── RECORD EXCERPTS
(* ===== verification/ScopeSpec.v ===== *)
(** What scopes promise of a run: a program ends, and interruption is disabled
    while cleanup handlers run and restored afterwards. *)
From S2P Require Import Prelude Errors Lua Vm Scope.

(** * Programs end *)

(** Fuel that is enough: a handler counts where it is registered; the handlers
    of a root scope may register others, but each of the slots that are there
    when the coroutine ends is called once. *)
Fixpoint weight (p : prog) : nat :=
  match p with
  | Return | Raise _ => 1
  | Emit _ k | Suspend _ k | DisableInterruption k | RestoreInterruption k
  | CleanupPush None k | CleanupPop _ k => S (weight k)
  | CleanupPush (Some h) k => S (S (weight h) + weight k)
  | Scope f k => S (weight f + weight k)
  | Pcall f k_ok k_err => S (weight f + weight k_ok + weight k_err)
  | Coroutine f k_ok k_err =>
      S (2 ^ weight f * weight f + weight k_ok + weight k_err)
  end.
Definition handlers_weight (hs : list handler) : nat := sum_list_with (λ h, S (weight h.2)) hs.
Definition scopes_weight (st : state) : nat := sum_list_with handlers_weight (scopes st).

Lemma weight_pos p : 0 < weight p.
Proof. induction p as [| | | | | |[]| | | |]; simpl; lia. Qed.

(** A computation ends, and what it leaves in the scopes is not more than [n]. *)
Definition ends (n : nat) (r : result) : Prop :=
  ∃ st o, r = Some (st, o) ∧ scopes_weight st ≤ n.

Lemma ends_mono n n' r : n ≤ n' → ends n r → ends n' r.
Proof. intros Hn (st & o & -> & Hst). exists st, o. split; [done|lia]. Qed.
Lemma ends_then n n' r k :
  ends n r → n ≤ n' → (∀ st, scopes_weight st ≤ n → ends n' (k st)) → ends n' (then_ r k).
Proof.
  intros (st & o & -> & Hst) Hn Hk. destruct o; simpl; [by apply Hk| |]; (eexists _, _; split; [done|lia]).
Qed.
Lemma ends_restored n st k :
  scopes_weight st ≤ n → (∀ st', scopes_weight st' ≤ scopes_weight st → ends n (k st')) →
  ends n (restored st k).
Proof.
  intros Hst Hk. unfold restored, restore_interruption. case_decide; [by apply Hk|].
  by exists st; eexists.
Qed.
Lemma ends_here n st o : scopes_weight st ≤ n → ends n (Some (st, o)).
Proof. intros. by eexists _, _. Qed.

Section handlers.
Context (run : prog → state → result) (m : nat).
Context (Hrun : ∀ p st, weight p + scopes_weight st ≤ m → ends (weight p + scopes_weight st) (run p st)).

Lemma call_handler_ends h st :
  weight h.2 + scopes_weight st ≤ m → ends (weight h.2 + scopes_weight st) (call_handler run h st).
Proof using Hrun.
  intros Hm. destruct (Hrun h.2 (log (Began h.1) st) Hm) as (st' & o & E & Hst).
  unfold call_handler. rewrite E. destruct o; by eexists _, _.
Qed.

Lemma run_handlers_ends hs st :
  handlers_weight hs + scopes_weight st ≤ m →
  ends (handlers_weight hs + scopes_weight st) (run_handlers run hs st).
Proof using Hrun.
  revert st. induction hs as [|h hs IH]; intros st Hm; [by exists st, Done|].
  cbn [run_handlers]. unfold handlers_weight in *. simpl in *.
  eapply ends_then; [apply call_handler_ends; lia|lia|]. intros st' Hst'.
  eapply ends_mono; [|apply IH; lia]. lia.
Qed.

Lemma root_handlers_weight st h : h ∈ root_handlers st → S (weight h.2) ≤ scopes_weight st.
Proof.
  unfold root_handlers, scopes_weight. destruct (last (scopes st)) as [hs|] eqn:E; [|set_solver].
  apply last_Some in E as [l ->]. intros Hin. cbn in Hin. rewrite sum_list_with_app. simpl.
  assert (S (weight h.2) ≤ handlers_weight hs); [|lia].
  unfold handlers_weight. clear l. induction Hin; simpl; lia.
Qed.

(** The root scope may grow while it is left. *)
Lemma run_root_handlers_ends i st :
  2 ^ i * scopes_weight st ≤ m → ends (2 ^ i * scopes_weight st) (run_root_handlers run i st).
Proof using Hrun.
  revert st. induction i as [|i IH]; intros st Hm; cbn [run_root_handlers].
  { exists st, Done. split; [done|]. simpl. lia. }
  assert (0 < 2 ^ i) by (apply Nat.neq_0_lt_0, Nat.pow_nonzero; lia).
  assert (∀ st', scopes_weight st' ≤ 2 * scopes_weight st → 2 ^ i * scopes_weight st' ≤ 2 ^ S i * scopes_weight st)
    as Hdouble by (intros st' Hst'; simpl; nia).
  assert (2 * scopes_weight st ≤ m) by (simpl in Hm; nia).
  destruct (reverse (root_handlers st) !! i) as [h|] eqn:Eh.
  - apply list_elem_of_lookup_2, elem_of_reverse, root_handlers_weight in Eh.
    eapply (ends_then (2 * scopes_weight st)); [|simpl; nia|].
    + eapply ends_mono; [|apply call_handler_ends]; lia.
    + intros st' Hst'. eapply ends_mono; [by apply Hdouble|]. apply IH.
      specialize (Hdouble st' Hst'). lia.
  - eexists _, _. split; [done|]. simpl. nia.
Qed.

Lemma leave_scope_ends n n' r k :
  ends n r → n ≤ m → n ≤ n' → (∀ e st, scopes_weight st ≤ n → ends n' (k e st)) →
  ends n' (leave_scope run r k).
Proof using Hrun.
  intros (st & o & -> & Hst) Hm Hn Hk.
  assert (∀ e, ends n' (let '(hs, st) := unsafe_scope_pop st in
    then_ (run_handlers run hs st) (λ st, restored st (k e)))) as Hleave.
  { intros e. destruct (unsafe_scope_pop st) as [hs st1] eqn:E.
    assert (handlers_weight hs + scopes_weight st1 = scopes_weight st) as Hw.
    { unfold unsafe_scope_pop in E. simplify_eq. unfold scopes_weight. simpl.
      by destruct (scopes st). }
    eapply ends_then; [apply run_handlers_ends; lia|lia|]. intros st2 Hst2.
    apply ends_restored; [lia|]. intros st3 Hst3. apply Hk. lia. }
  destruct o; simpl; [apply Hleave|apply Hleave|eexists _, _; split; [done|lia]].
Qed.

Lemma leave_root_ends n n' r k :
  (∃ st o, r = Some (st, o) ∧ length (root_handlers st) ≤ n ∧ scopes_weight st ≤ n) →
  2 ^ n * n ≤ m → 2 ^ n * n ≤ n' →
  (∀ e st, scopes_weight st ≤ 2 ^ n * n → ends n' (k e st)) → ends n' (leave_root run r k).
Proof using Hrun.
  intros (st & o & -> & Hl & Hst) Hm Hn Hk.
  assert (2 ^ length (root_handlers st) ≤ 2 ^ n) by (apply Nat.pow_le_mono_r; lia).
  assert (2 ^ length (root_handlers st) * scopes_weight st ≤ 2 ^ n * n) by nia.
  assert (∀ e, ends n' (then_ (run_root_handlers run (length (root_handlers st)) (root_scope st)) (k e)))
    as Hleave.
  { intros e. eapply ends_then; [by apply run_root_handlers_ends; unfold scopes_weight in *; simpl; lia| |].
    - unfold scopes_weight in *. simpl. lia.
    - intros st1 Hst1. apply Hk. unfold scopes_weight in *. simpl in *. lia. }
  assert (0 < 2 ^ n) by (apply Nat.neq_0_lt_0, Nat.pow_nonzero; lia).
  destruct o; simpl; [apply Hleave|apply Hleave|eexists _, _; split; [done|nia]].
Qed.
End handlers.

Lemma root_handlers_length st : length (root_handlers st) ≤ scopes_weight st.
Proof.
  unfold root_handlers, scopes_weight. destruct (last (scopes st)) as [hs|] eqn:E; simpl; [|lia].
  apply last_Some in E as [l ->]. rewrite sum_list_with_app. simpl.
  assert (length hs ≤ handlers_weight hs); [|lia].
  unfold handlers_weight. clear. induction hs; simpl; lia.
Qed.

Lemma push_weight h st st' :
  scope_cleanup_push h st = inr st' →
  ∃ body, h = Some body ∧ scopes_weight st' ≤ S (weight body) + scopes_weight st.
Proof.
  unfold scope_cleanup_push. destruct h as [body|]; [|done]. intros [= <-].
  exists body. split; [done|]. unfold scopes_weight. simpl. destruct (scopes st); simpl; [lia|].
  unfold handlers_weight. simpl. lia.
Qed.
Lemma pop_weight st h st' :
  scope_cleanup_pop st = inr (h, st') → S (weight h.2) + scopes_weight st' = scopes_weight st.
Proof.
  unfold scope_cleanup_pop, scopes_weight. destruct (scopes st) as [|[|h' hs] rest]; try done.
  intros [= <- <-]. simpl. unfold handlers_weight. simpl. lia.
Qed.

Lemma run_ends fuel p st :
  weight p + scopes_weight st ≤ fuel → ends (weight p + scopes_weight st) (run fuel p st).
Proof.
  revert p st. induction fuel as [|fuel IH]; intros p st Hf; [pose proof (weight_pos p); lia|].
  assert (∀ k st' n, weight k + scopes_weight st' ≤ n → n ≤ fuel → ends (S n) (run fuel k st')) as Hgo.
  { intros k st' n Hn Hnf. eapply ends_mono; [|apply IH]; lia. }
  destruct p as [|e|n k|arrives k|k|k|h k|execute k|f k|f k_ok k_err|f k_ok k_err]; simpl in Hf |- *.
  - apply ends_here. lia.
  - apply ends_here. lia.
  - apply (Hgo k (log (Emitted n) st)); [done|lia].
  - unfold checked. case_match; [apply ends_here; unfold scopes_weight; simpl; lia|].
    apply (Hgo k (arrive arrives st)); [done|lia].
  - apply (Hgo k (disable_interruption st)); [done|lia].
  - unfold may_raise, restore_interruption. case_decide; [|apply ends_here; lia].
    apply (Hgo k (with_counter _ st)); [done|lia].
  - destruct (scope_cleanup_push h st) as [e|st'] eqn:E; simpl; [apply ends_here; lia|].
    apply push_weight in E as (body & -> & Hw). eapply ends_mono; [|apply IH]; lia.
  - destruct (scope_cleanup_pop st) as [e|[h st']] eqn:E; [apply ends_here; lia|].
    apply pop_weight in E. pose proof (weight_pos k).
    destruct execute.
    + eapply ends_then; [eapply call_handler_ends; [exact IH|lia]|lia|]. intros st1 Hst1.
      apply ends_restored; [lia|]. intros st2 Hst2. eapply ends_mono; [|apply IH]; lia.
    + apply ends_restored; [unfold scopes_weight in *; simpl; lia|]. intros st1 Hst1.
      unfold scopes_weight in Hst1 at 2. simpl in Hst1. fold (scopes_weight st') in Hst1.
      eapply ends_mono; [|apply IH]; lia.
  - eapply leave_scope_ends; [exact IH|apply IH|..]; unfold unsafe_scope_push, scopes_weight in *; simpl in *; try lia.
    intros e st1 Hst1. destruct e; [apply ends_here; unfold scopes_weight; lia|].
    eapply ends_mono; [|apply IH]; unfold scopes_weight; lia.
  - unfold checked. case_match; [apply ends_here; unfold scopes_weight; simpl; lia|].
    eapply leave_scope_ends; [exact IH|apply IH|..]; unfold unsafe_scope_push, scopes_weight in *; simpl in *; try lia.
    intros e st1 Hst1. destruct e; (eapply ends_mono; [|apply IH]; unfold scopes_weight; lia).
  - unfold checked. case_match; [apply ends_here; unfold scopes_weight; simpl; lia|].
    assert (weight f ≤ 2 ^ weight f * weight f) by (assert (2 ^ weight f ≠ 0) by (apply Nat.pow_nonzero; lia); nia).
    eapply (leave_root_ends _ _ IH (weight f)); [| lia | lia |].
    + destruct (IH f (init_new_coro_or_fiber_scope st)) as (st1 & o & E & Hst1);
        unfold scopes_weight in *; simpl in *; [lia|].
      exists st1, o. split; [done|]. pose proof (root_handlers_length st1). unfold scopes_weight in *. lia.
    + intros e st1 _. destruct e;
        (eapply ends_mono; [|apply IH]); unfold scopes_weight in *; simpl in *; lia.
Qed.

(** The function of a fiber, and then its root scope. *)
Lemma fiber_function_ends fuel p st :
  weight p ≤ fuel →
  ∃ st' o, run fuel p (init_new_coro_or_fiber_scope st) = Some (st', o) ∧
    length (root_handlers st') ≤ weight p ∧ scopes_weight st' ≤ weight p.
Proof.
  intros Hf. destruct (run_ends fuel p (init_new_coro_or_fiber_scope st)) as (st1 & o & E & Hst1);
    unfold scopes_weight in *; simpl in *; [lia|].
  exists st1, o. split; [done|]. pose proof (root_handlers_length st1). unfold scopes_weight in *. lia.
Qed.

(** A program that leaves the counter to the scopes. *)
Fixpoint plain (p : prog) : bool :=
  match p with
  | Return | Raise _ => true
  | DisableInterruption _ | RestoreInterruption _ => false
  | Emit _ k | Suspend _ k | CleanupPush None k | CleanupPop _ k => plain k
  | CleanupPush (Some f) k | Scope f k => plain f && plain k
  | Pcall f k_ok k_err | Coroutine f k_ok k_err => plain f && plain k_ok && plain k_err
  end.
Definition plain_handler (h : handler) : Prop := plain h.2.
Definition plain_scopes (st : state) : Prop := Forall (Forall plain_handler) (scopes st).

(** How many handlers are running, as the events tell it; nothing is
    interrupted while one is. *)
Fixpoint quiet (depth : nat) (ev : list event) : option nat :=
  match ev with
  | [] => Some depth
  | Began _ :: ev => quiet (S depth) ev
  | Ended _ :: ev => if depth is S depth then quiet depth ev else None
  | Interrupted :: ev => if depth is 0 then quiet 0 ev else None
  | _ :: ev => quiet depth ev
  end.
Fixpoint coroutines_ended (ev : list event) : Z :=
  match ev with
  | [] => 0
  | CoroutineEnded :: ev => 1 + coroutines_ended ev
  | _ :: ev => coroutines_ended ev
  end.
────
What are the lines above, starting at the one with "apply last_Some in E as [l ->]. intros" and ending at the one with "(** The root"? Give them again exactly, and only them.

OUTPUT OF THE TASK
  apply last_Some in E as [l ->]. intros Hin. cbn in Hin. rewrite sum_list_with_app. simpl.
  assert (S (weight h.2) ≤ handlers_weight hs); [|lia].
  unfold handlers_weight. clear l. induction Hin; simpl; lia.
Qed.

(** The root scope may grow while it is left. *)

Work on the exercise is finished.